Welcome to ...

The place where the world comes together in honesty and mirth.
Windmills Tilted, Scared Cows Butchered, Lies Skewered on the Lance of Reality ... or something to that effect.

Thursday, January 18, 2018

Why American Hate Groups Went After Johnny Cash In The 1960s

Johnny Cash is one of the most famous musicians of all time, and even though he started out playing rockabilly he went on to transcend musical genres to garner an extremely diverse fan base.
But as it turns out hate groups like the KKK and white supremacists have hated Johnny Cash since his early days- because they mistakenly thought he was married to a black woman.
Sound like a stupid reason to hate a musician with such an amazing catalog of music? Welcome to the Jim Crow South of the 1960s.
It all started on October 4, 1965 when Johnny was arrested at the U.S.-Mexico border for trying to smuggle in a bunch of amphetamines and sedatives he'd bought off a dealer in Mexico:
Customs agents found 475 Equanil tablets and 688 Dexedrine capsules stashed in his guitar case and threw him in jail. Cash spent a night in jail and, two months later, plead guilty to the possession of illegal drugs.
He got off with a deferred sentence and a $1,000 fine—and had no idea that, as he walked down the courthouse steps in El Paso, Texas, with his wife Vivian, he was about to spark a firestorm.
An Associated Press photo of Cash and Vivian ran in newspapers the next day—and to some readers, it appeared that Vivian, an Italian-American woman who was rarely photographed, was black.
The National States Rights Party, an Alabama white supremacist group, republished the photo in its newspaper, The Thunderbolt, with an article that dripped with racist rhetoric.
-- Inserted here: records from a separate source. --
(** * Synapx FNOL claims agent: extraction, validation and routing core

    A shallow embedding of [src/field_extractor.py], [src/routing_engine.py],
    [src/pdf_parser.py], of the methods of [ClaimsProcessingAgent] in
    [agent.py] that process claims and summarise the results, and of
    [process_form] in [api_server.py], followed by the properties of the
    specification and further properties of the code.

    Conventions of the embedding:
    - a Python [str] is a [string]; characters are 7-bit ASCII code points
      (a character of code 128 or more is an uncased symbol that is neither
      white space nor a word character);
    - a Python value stored in a field dictionary is a [pyval];
    - a [dict] keyed by strings is a [gmap string pyval];
    - a Python [float] is a binary64 number ([spec_float] at precision 53);
    - a call that may raise returns a [result]. *)

From Stdlib Require Import ZArith NArith QArith Qabs Bool List Ascii String Lia.
From Stdlib Require Import DecimalString.
From Stdlib Require Import Floats.SpecFloat.
From stdpp Require Import gmap strings list sorting.

Import ListNotations.
Close Scope Q_scope.
Local Open Scope string_scope.
Local Open Scope Z_scope.

(** ** Python values and exceptions *)

Inductive pyval :=
| PNone
| PStr (s : string)
| PInt (z : Z)
| PFloat (f : spec_float).

Inductive exn :=
| AttributeError
| TypeError
| ValueError
| OverflowError.

Inductive result (A : Type) :=
| Ok (a : A)
| Raise (e : exn).
Arguments Ok {A} a.
Arguments Raise {A} e.

#[global] Instance result_ret : MRet result := fun A a => Ok a.
#[global] Instance result_bind : MBind result := fun A B k r =>
  match r with
  | Ok a => k a
  | Raise e => Raise e
  end.

(** [bool(v)]: the truth value Python gives to [v]. *)
Definition truthy (v : pyval) : bool :=
  match v with
  | PNone => false
  | PStr s => negb (String.eqb s "")
  | PInt z => negb (z =? 0)
  | PFloat (S754_zero _) => false
  | PFloat _ => true
  end.

(** [v is None] *)
Definition is_none (v : pyval) : bool :=
  match v with
  | PNone => true
  | _ => false
  end.

(** [d.get(k)] and [d.get(k, dflt)]. *)
Definition dict_get (d : gmap string pyval) (k : string) : pyval :=
  default PNone (d !! k).

Definition dict_get_default (d : gmap string pyval) (k : string) (dflt : pyval) : pyval :=
  default dflt (d !! k).

(** ** String methods *)

Module PyStr.

Definition code (c : ascii) : N := N_of_ascii c.

Definition in_range (lo hi c : ascii) : bool :=
  ((code lo <=? code c) && (code c <=? code hi))%N.

Definition is_upper (c : ascii) : bool := in_range "A" "Z" c.
Definition is_lower (c : ascii) : bool := in_range "a" "z" c.
Definition is_alpha (c : ascii) : bool := is_upper c || is_lower c.
Definition is_digit (c : ascii) : bool := in_range "0" "9" c.

(** [str.isspace] on one ASCII character: TAB, LF, VT, FF, CR, the four
    separators FS, GS, RS, US and the space. *)
Definition is_space (c : ascii) : bool :=
  in_range "009" "013" c || in_range "028" "032" c.

(** The white space of the C locale, which [float] skips around a number:
    TAB, LF, VT, FF, CR and the space. *)
Definition is_c_space (c : ascii) : bool :=
  in_range "009" "013" c || Ascii.eqb c " ".

(** The class [\w]. *)
Definition is_word (c : ascii) : bool :=
  is_alpha c || is_digit c || Ascii.eqb c "_".

Definition lower_char (c : ascii) : ascii :=
  if is_upper c then ascii_of_N (code c + 32) else c.

Definition upper_char (c : ascii) : ascii :=
  if is_lower c then ascii_of_N (code c - 32) else c.

Fixpoint map_chars (f : ascii -> ascii) (s : string) : string :=
  match s with
  | EmptyString => EmptyString
  | String c s' => String (f c) (map_chars f s')
  end.

(** [s.lower()] *)
Definition lower (s : string) : string := map_chars lower_char s.

Fixpoint lstrip_by (p : ascii -> bool) (s : string) : string :=
  match s with
  | EmptyString => EmptyString
  | String c s' => if p c then lstrip_by p s' else s
  end.

Fixpoint rstrip_by (p : ascii -> bool) (s : string) : string :=
  match s with
  | EmptyString => EmptyString
  | String c s' =>
      match rstrip_by p s' with
      | EmptyString => if p c then EmptyString else String c EmptyString
      | r => String c r
      end
  end.

Definition strip_by (p : ascii -> bool) (s : string) : string :=
  rstrip_by p (lstrip_by p s).

(** [s.strip()] *)
Definition strip (s : string) : string := strip_by is_space s.

Fixpoint startswith (p s : string) : bool :=
  match p, s with
  | EmptyString, _ => true
  | String a p', String b s' => Ascii.eqb a b && startswith p' s'
  | String _ _, EmptyString => false
  end.

(** [needle in hay] *)
Fixpoint contains (needle hay : string) : bool :=
  startswith needle hay ||
  match hay with
  | EmptyString => false
  | String _ hay' => contains needle hay'
  end.

(** [s.replace(c, "")] for a one-character [c]. *)
Fixpoint remove_char (c : ascii) (s : string) : string :=
  match s with
  | EmptyString => EmptyString
  | String a s' => if Ascii.eqb a c then remove_char c s' else String a (remove_char c s')
  end.

(** [s.endswith(suffix)] *)
Fixpoint endswith (suffix s : string) : bool :=
  String.eqb suffix s ||
  match s with
  | EmptyString => false
  | String _ s' => endswith suffix s'
  end.

(** [s.title()]: a letter is upper-cased when the character before it is
    not a letter and lower-cased otherwise. *)
Fixpoint title_from (prev_cased : bool) (s : string) : string :=
  match s with
  | EmptyString => EmptyString
  | String c s' =>
      String (if prev_cased then lower_char c else upper_char c)
             (title_from (is_alpha c) s')
  end.

Definition title (s : string) : string := title_from false s.

(** [sep.join(l)] *)
Fixpoint join (sep : string) (l : list string) : string :=
  match l with
  | [] => EmptyString
  | [x] => x
  | x :: l' => x ++ sep ++ join sep l'
  end.

(** [x in l] for a list of strings. *)
Definition in_list (x : string) (l : list string) : bool :=
  existsb (String.eqb x) l.

End PyStr.

(** ** Floating-point numbers: [float(s)], comparison with an [int], the
    format [,.2f] *)

Module PyFloat.
Import PyStr.

Definition prec : Z := 53.
Definition emax : Z := 1024.

(** The binary64 number nearest to [n / d] (ties to even), as produced by
    the correctly rounded decimal conversion of [float]. *)
Definition of_ratio (neg : bool) (n d : positive) : spec_float :=
  SFdiv prec emax (S754_finite neg n 0) (S754_finite false d 0).

(** The value [n * 10 ^ e10], rounded once. *)
Definition of_decimal (neg : bool) (n e10 : Z) : spec_float :=
  match n with
  | Zpos p =>
      if 0 <=? e10 then of_ratio neg (p * Z.to_pos (10 ^ e10)) 1
      else of_ratio neg p (Z.to_pos (10 ^ (- e10)))
  | _ => S754_zero neg
  end.

(** [float(z)] for an [int]; the infinite result stands for the
    [OverflowError] of the conversion. *)
Definition of_int (z : Z) : spec_float := binary_normalize prec emax z 0 false.

Definition digit_val (c : ascii) : Z := Z.of_N (code c - 48).

(** The rest of a [digitpart] after its first digit: digits, each possibly
    preceded by one underscore.  Returns the accumulated value, the number
    of digits read and the unread suffix. *)
Fixpoint digits_from (acc n : Z) (s : string) : Z * Z * string :=
  match s with
  | String c s' =>
      if is_digit c then digits_from (acc * 10 + digit_val c) (n + 1) s'
      else if Ascii.eqb c "_" then
        match s' with
        | String d s'' =>
            if is_digit d then digits_from (acc * 10 + digit_val d) (n + 1) s''
            else (acc, n, s)
        | EmptyString => (acc, n, s)
        end
      else (acc, n, s)
  | EmptyString => (acc, n, s)
  end.

Definition digitpart (acc : Z) (s : string) : option (Z * Z * string) :=
  match s with
  | String c s' =>
      if is_digit c then Some (digits_from (acc * 10 + digit_val c) 1 s') else None
  | EmptyString => None
  end.

(** [sign]: returns whether the sign is minus and the unread suffix. *)
Definition parse_sign (s : string) : bool * string :=
  match s with
  | String "-" s' => (true, s')
  | String "+" s' => (false, s')
  | _ => (false, s)
  end.

(** [number]: [[digitpart] "." digitpart | digitpart ["."]].  Returns the
    integer made of all the digits, the number of fraction digits and the
    unread suffix. *)
Definition parse_number (s : string) : option (Z * Z * string) :=
  match digitpart 0 s with
  | Some (ip, _, String "." r) =>
      match digitpart ip r with
      | Some (v, k, r') => Some (v, k, r')
      | None => Some (ip, 0, r)
      end
  | Some (ip, _, r) => Some (ip, 0, r)
  | None =>
      match s with
      | String "." r => digitpart 0 r
      | _ => None
      end
  end.

(** [exponent]: [("e" | "E") [sign] digitpart], read up to the end of the
    string. *)
Definition parse_exponent (s : string) : option Z :=
  match s with
  | EmptyString => Some 0
  | String c r =>
      if Ascii.eqb (lower_char c) "e" then
        let '(neg, r') := parse_sign r in
        match digitpart 0 r' with
        | Some (v, _, EmptyString) => Some (if neg then - v else v)
        | _ => None
        end
      else None
  end.

(** [float(s)] for a string; [None] stands for [ValueError]. *)
Definition float_of_string (s : string) : option spec_float :=
  let '(neg, body) := parse_sign (strip_by is_c_space s) in
  let word := lower body in
  if in_list word ["inf"; "infinity"] then Some (S754_infinity neg)
  else if String.eqb word "nan" then Some S754_nan
  else
    match parse_number body with
    | Some (n, k, r) =>
        match parse_exponent r with
        | Some e => Some (of_decimal neg n (e - k))
        | None => None
        end
    | None => None
    end.

(** The exact comparison of a float with an integer; [None] for NaN. *)
Definition compare_int (f : spec_float) (z : Z) : option comparison :=
  match f with
  | S754_nan => None
  | S754_infinity s => Some (if s then Lt else Gt)
  | S754_zero _ => Some (0 ?= z)
  | S754_finite s m e =>
      let v := if s then Zneg m else Zpos m in
      Some (if 0 <=? e then v * 2 ^ e ?= z else v ?= z * 2 ^ (- e))
  end.

(** [f < z] *)
Definition lt_int (f : spec_float) (z : Z) : bool :=
  match compare_int f z with Some Lt => true | _ => false end.

(** [f >= z] *)
Definition ge_int (f : spec_float) (z : Z) : bool :=
  match compare_int f z with Some (Eq | Gt) => true | _ => false end.

Definition round_half_even (n d : Z) : Z :=
  let q := n / d in
  match 2 * (n mod d) ?= d with
  | Lt => q
  | Gt => q + 1
  | Eq => if Z.even q then q else q + 1
  end.

(** The magnitude [m * 2 ^ e] in hundredths, rounded half to even. *)
Definition cents (m : positive) (e : Z) : Z :=
  if 0 <=? e then Zpos m * 2 ^ e * 100
  else round_half_even (Zpos m * 100) (2 ^ (- e)).

Definition digits_of (z : Z) : string :=
  NilZero.string_of_uint (N.to_uint (Z.to_N z)).

Fixpoint commas (k : nat) (s : string) : string :=
  match s with
  | EmptyString => EmptyString
  | String c s' =>
      match k with
      | O => String "," (String c (commas 2 s'))
      | S k' => String c (commas k' s')
      end
  end.

(** Digits in groups of three, separated by commas. *)
Definition group3 (s : string) : string :=
  commas (S ((String.length s - 1) mod 3)%nat) s.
The money generated by Cash’s hit records, it claimed, went “to scum like Johnny Cash to keep them supplied with dope and negro women.”
Cash was harassed and boycotted by some Southern fans. “Johnny and I received death threats, and an already shameful situation was made infinitely worse,” recalled Vivian in her 2008 memoir.
In an October 1966 article, Variety described Cash as “the innocent victim of a targeted hate campaign in the south.” The “racial error,” wrote the anonymous author, had sparked boycotts and threats. “In the code of the south,” the article continued, “there is no greater crime than miscegenation.” At the time, interracial marriages were banned throughout the South.